このアンケート結果では先進諸国だけ見てもフランス84.9%、イギリス76.1%と健全な社会では権威や権力は尊重されるべきだと考えていて、権威的な体制への批判が噴出する中国ですら43.4%。
日本はダントツに権威や権力が嫌いな国民らしい。(これには同意)

このような特異な価値観を持つようになったのはやはり戦争体験の影響、、、権威や権力を振りかざす政治家や軍人を信じたら広島と長崎に原爆を落とされ、日本中が焼け野原になり、民間人を含め300万人ものひとびとが犠牲になったのだからもうこりごりだと思っても不思議はない。しかし敗戦によって同じような惨状を体験したドイツでも半分(49.8%)の人が尊重すべきと答えている。日本人の“反権力(というか厭権力)”があまりにも極端である、この謎を出発点に日本人を考える。。。
そしてここでもあのマッカーサー昭和天皇の写真のことが書かれていました!
あの写真を見た瞬間にすべての日本人が、誰が日本国の統治者になったのかを理解した。。。
GHQあてに「拝啓マッカーサー元師様」と書き出された手紙が続々と送られてきてその数、なんと50万通にも達した!手紙の書き手は政治家や医師のようなエリート層から、農民・主婦などの一般大衆、さらには小学生までさまざまだったが、その内容はマッカーサーを賛美し、日常のこまごまとした不満を書き連ねたものだったとのこと。

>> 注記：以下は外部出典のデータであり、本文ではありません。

Definition getReleaseComponents (m : azureMigrator) (ver : string)
  : prog (result (gmap string string)) :=
  let ver := strings.TrimPrefix ver "v" in
  Call (GetRelease {| key_Namespace := ""; key_Name := ver |}) (fun r =>
    match r with
    | Err err => Ret (Err (Mask err))
    | Ok r =>
        let components :=
          fold_left (fun components c =>
                       <[Component_Name c := Component_Version c]> components)
                    (Components (body r)) (∅ : gmap string string) in
        Ret (Ok components)
    end).

Definition createKubeadmControlPlane (m : azureMigrator) : prog (option error) :=
  match crs m !! "AzureCluster" with
  | None => Ret (Some (Mask (Errorf "AzureCluster not found" [])))
  | Some obj =>
      match assertAzureCluster obj with
      | None =>
          Ret (Some (Mask (Errorf "can't cast obj (%T) to %T"
                             [typeName obj; "*v1alpha3.AzureCluster"])))
      | Some cluster =>
          match ParseFS "templates/kubeadm_controlplane_azure.yaml.tmpl" with
          | Err err => Ret (Some (Mask err))
          | Ok tmpl =>
          match getInstallationBaseDomainFromAPIEndpoint
                  (ControlPlaneEndpoint_Host (body cluster)) with
          | Err err => Ret (Some (Mask err))
          | Ok baseDomain =>
          match getVNETCIDR m cluster with
          | Err err => Ret (Some (Mask err))
          | Ok vnet =>
          rc <- getReleaseComponents m
                  (default "" (Labels (objectMeta cluster) !! ReleaseVersion)) ;;
          match rc with
          | Err err => Ret (Some (Mask err))
          | Ok releaseComponents =>
          let clusterCIDR := net.IPNet_String vnet in
          masterIP <- getMasterIPForVNet vnet ;;
          let cfg : gmap string string :=
            <["ClusterID" := clusterID m]>
            (<["ClusterCIDR" := clusterCIDR]>
            (<["ClusterMasterIP" := net.IP_String masterIP]>
            (<["EtcdVersion" := default "" (releaseComponents !! "etcd")]>
            (<["K8sVersion" := default "" (releaseComponents !! "kubernetes")]>
            (<["InstallationBaseDomain" := baseDomain]> ∅))))) in
          match Execute tmpl cfg with
          | Err err => Ret (Some (Mask err))
          | Ok buf =>
          match Unmarshal_KubeadmControlPlane buf with
          | Err err => Ret (Some (Mask err))
          | Ok kcp =>
          Call (Create (KubeadmControlPlanePtr kcp)) (fun err =>
            if isAlreadyExists err then Ret None
            else match err with
                 | Some e => Ret (Some (Mask e))
                 | None => Ret None
                 end)
          end end
          end
          end end end
      end
  end.

Definition createMasterAzureMachineTemplate (m : azureMigrator) : prog (option error) :=
  match ParseFS "templates/controlplane_azure_machine_template.yaml.tmpl" with
  | Err err => Ret (Some (Mask err))
  | Ok tmpl =>
      let cfg : gmap string string := {[ "ClusterID" := clusterID m ]} in
      match Execute tmpl cfg with
      | Err err => Ret (Some (Mask err))
      | Ok buf =>
          match Unmarshal_AzureMachineTemplate buf with
          | Err err => Ret (Some (Mask err))
          | Ok amt =>
              Call (Create (AzureMachineTemplatePtr amt)) (fun err =>
                if isAlreadyExists err then Ret None
                else match err with
                     | Some e => Ret (Some (Mask e))
                     | None => Ret None
                     end)
          end
      end
  end.

Definition createWorkersKubeadmConfigTemplate (m : azureMigrator) : prog (option error) :=
  match ParseFS "templates/workers_kubeadm_config_template_azure.yaml.tmpl" with
  | Err err => Ret (Some (Mask err))
  | Ok tmpl =>
      let cfg : gmap string string := {[ "ClusterID" := clusterID m ]} in
      match Execute tmpl cfg with
      | Err err => Ret (Some (Mask err))
      | Ok buf =>
          match Unmarshal_KubeadmConfigTemplate buf with
          | Err err => Ret (Some (Mask err))
          | Ok kct =>
              Call (Create (KubeadmConfigTemplatePtr kct)) (fun err =>
                if isAlreadyExists err then Ret None
                else match err with
                     | Some e => Ret (Some (Mask e))
                     | None => Ret None
                     end)
          end
      end
  end.

Definition createWorkersAzureMachineTemplate (m : azureMigrator) : prog (option error) :=
  match ParseFS "templates/workers_azure_machine_template.yaml.tmpl" with
  | Err err => Ret (Some (Mask err))
  | Ok tmpl =>
      let cfg : gmap string string := {[ "ClusterID" := clusterID m ]} in
      match Execute tmpl cfg with
      | Err err => Ret (Some (Mask err))
      | Ok buf =>
          match Unmarshal_AzureMachineTemplate buf with
          | Err err => Ret (Some (Mask err))
          | Ok amt =>
              Call (Create (AzureMachineTemplatePtr amt)) (fun err =>
                if isAlreadyExists err then Ret None
                else match err with
                     | Some e => Ret (Some (Mask e))
                     | None => Ret None
                     end)
          end
      end
  end.

Definition createWorkersMachineDeployment (m : azureMigrator) : prog (option error) :=
  match ParseFS "templates/workers_machine_deployment.yaml.tmpl" with
  | Err err => Ret (Some (Mask err))
  | Ok tmpl =>
      let cfg : gmap string string :=
        <["ClusterID" := clusterID m]> (<["K8sVersion" := "v1.19.9"]> ∅) in
      match Execute tmpl cfg with
      | Err err => Ret (Some (Mask err))
      | Ok buf =>
          match Unmarshal_MachineDeployment buf with
          | Err err => Ret (Some (Mask err))
          | Ok md =>
              Call (Create (MachineDeploymentPtr md)) (fun err =>
                if isAlreadyExists err then Ret None
                else match err with
                     | Some e => Ret (Some (Mask e))
                     | None => Ret None
                     end)
          end
      end
  end.

End WithLibraries.

(** ** The read steps.  Each returns the receiver as it leaves it. *)

Definition readEncryptionSecret (m : azureMigrator) : prog (azureMigrator * option error) :=
  let key := {| key_Namespace := "default"; key_Name := clusterID m +:+ "-encryption" |} in
  Call (GetSecret key) (fun r =>
    match r with
    | Err err => Ret (m, Some (Mask err))
    | Ok obj => Ret (set_crs m EncryptionSecret (CachedObject (SecretPtr obj)), None)
    end).

Definition selector (m : azureMigrator) : MatchingLabels :=
  {[ ClusterLabelName := clusterID m ]}.

Definition readAzureConfig (m : azureMigrator) : prog (azureMigrator * option error) :=
  Call (ListAzureConfig (selector m)) (fun r =>
    match r with
    | Err err => Ret (m, Some (Mask err))
    | Ok objList =>
        if (length (Items objList) =? 0)%nat
        then Ret (m, Some (Mask (Errorf "AzureConfig not found for %q" [clusterID m])))
        else if (1 <? length (Items objList))%nat
        then Ret (m, Some (Mask (Errorf "more than one AzureConfig for cluster ID %q"
                                   [clusterID m])))
        else deref (head (Items objList)) (fun obj =>
               Ret (set_crs m (Kind (typeMeta obj)) (CachedObject (AzureConfigPtr obj)), None))
    end).

Definition readCluster (m : azureMigrator) : prog (azureMigrator * option error) :=
  Call (ListCluster (selector m)) (fun r =>
    match r with
    | Err err => Ret (m, Some (Mask err))
    | Ok objList =>
        if (length (Items objList) =? 0)%nat
        then Ret (m, Some (Mask (Errorf "Cluster not found for %q" [clusterID m])))
        else if (1 <? length (Items objList))%nat
        then Ret (m, Some (Mask (Errorf "more than one Cluster for cluster ID %q"
                                   [clusterID m])))
        else deref (head (Items objList)) (fun obj =>
               Ret (set_crs m (Kind (typeMeta obj)) (CachedObject (ClusterPtr obj)), None))
    end).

日本人はむかしから「世間」が大嫌いだった。だからこそ「お上」に面従腹背しつつ、個人の欲望を抑圧する「権威」を激しく嫌悪した。敗戦の直後から日本をアメリカの属国にして欲しいと懇願したのは日本人の自我が分裂したからではなく、それが“得”だと思ったから。日本人は御利益のある神と自分の得になる権威しか認めない。ひとびとの価値観は支配者の交代や、いわんや教育などではなにもかわらない。。。これには唸った。


「夢いっぱい 昭和の食卓レシピ」主婦の友社(編)
菜の花村店長さんより借りた本。懐かしーって実際にはひとつ上の世代の雑誌ですが(^_^;
店長さん曰く。「自分が生まれた頃、都会ではこんな洋風な料理が作られていたなんて信じられない、この辺じゃ、みんなもんぺはいてたよ(笑)」
あと、「クリームチーズなんてなかったから粉チーズでチーズケーキを作った。でも本物を食べたことがないので良くわからなかった。。。」など^^いろんな思い出があるようです。
うちにも古〜いお菓子の本があっていつも眺めては空想していました。天火なんてなかったので作れるものは限られていて無理やりトースターで作ったりもしました。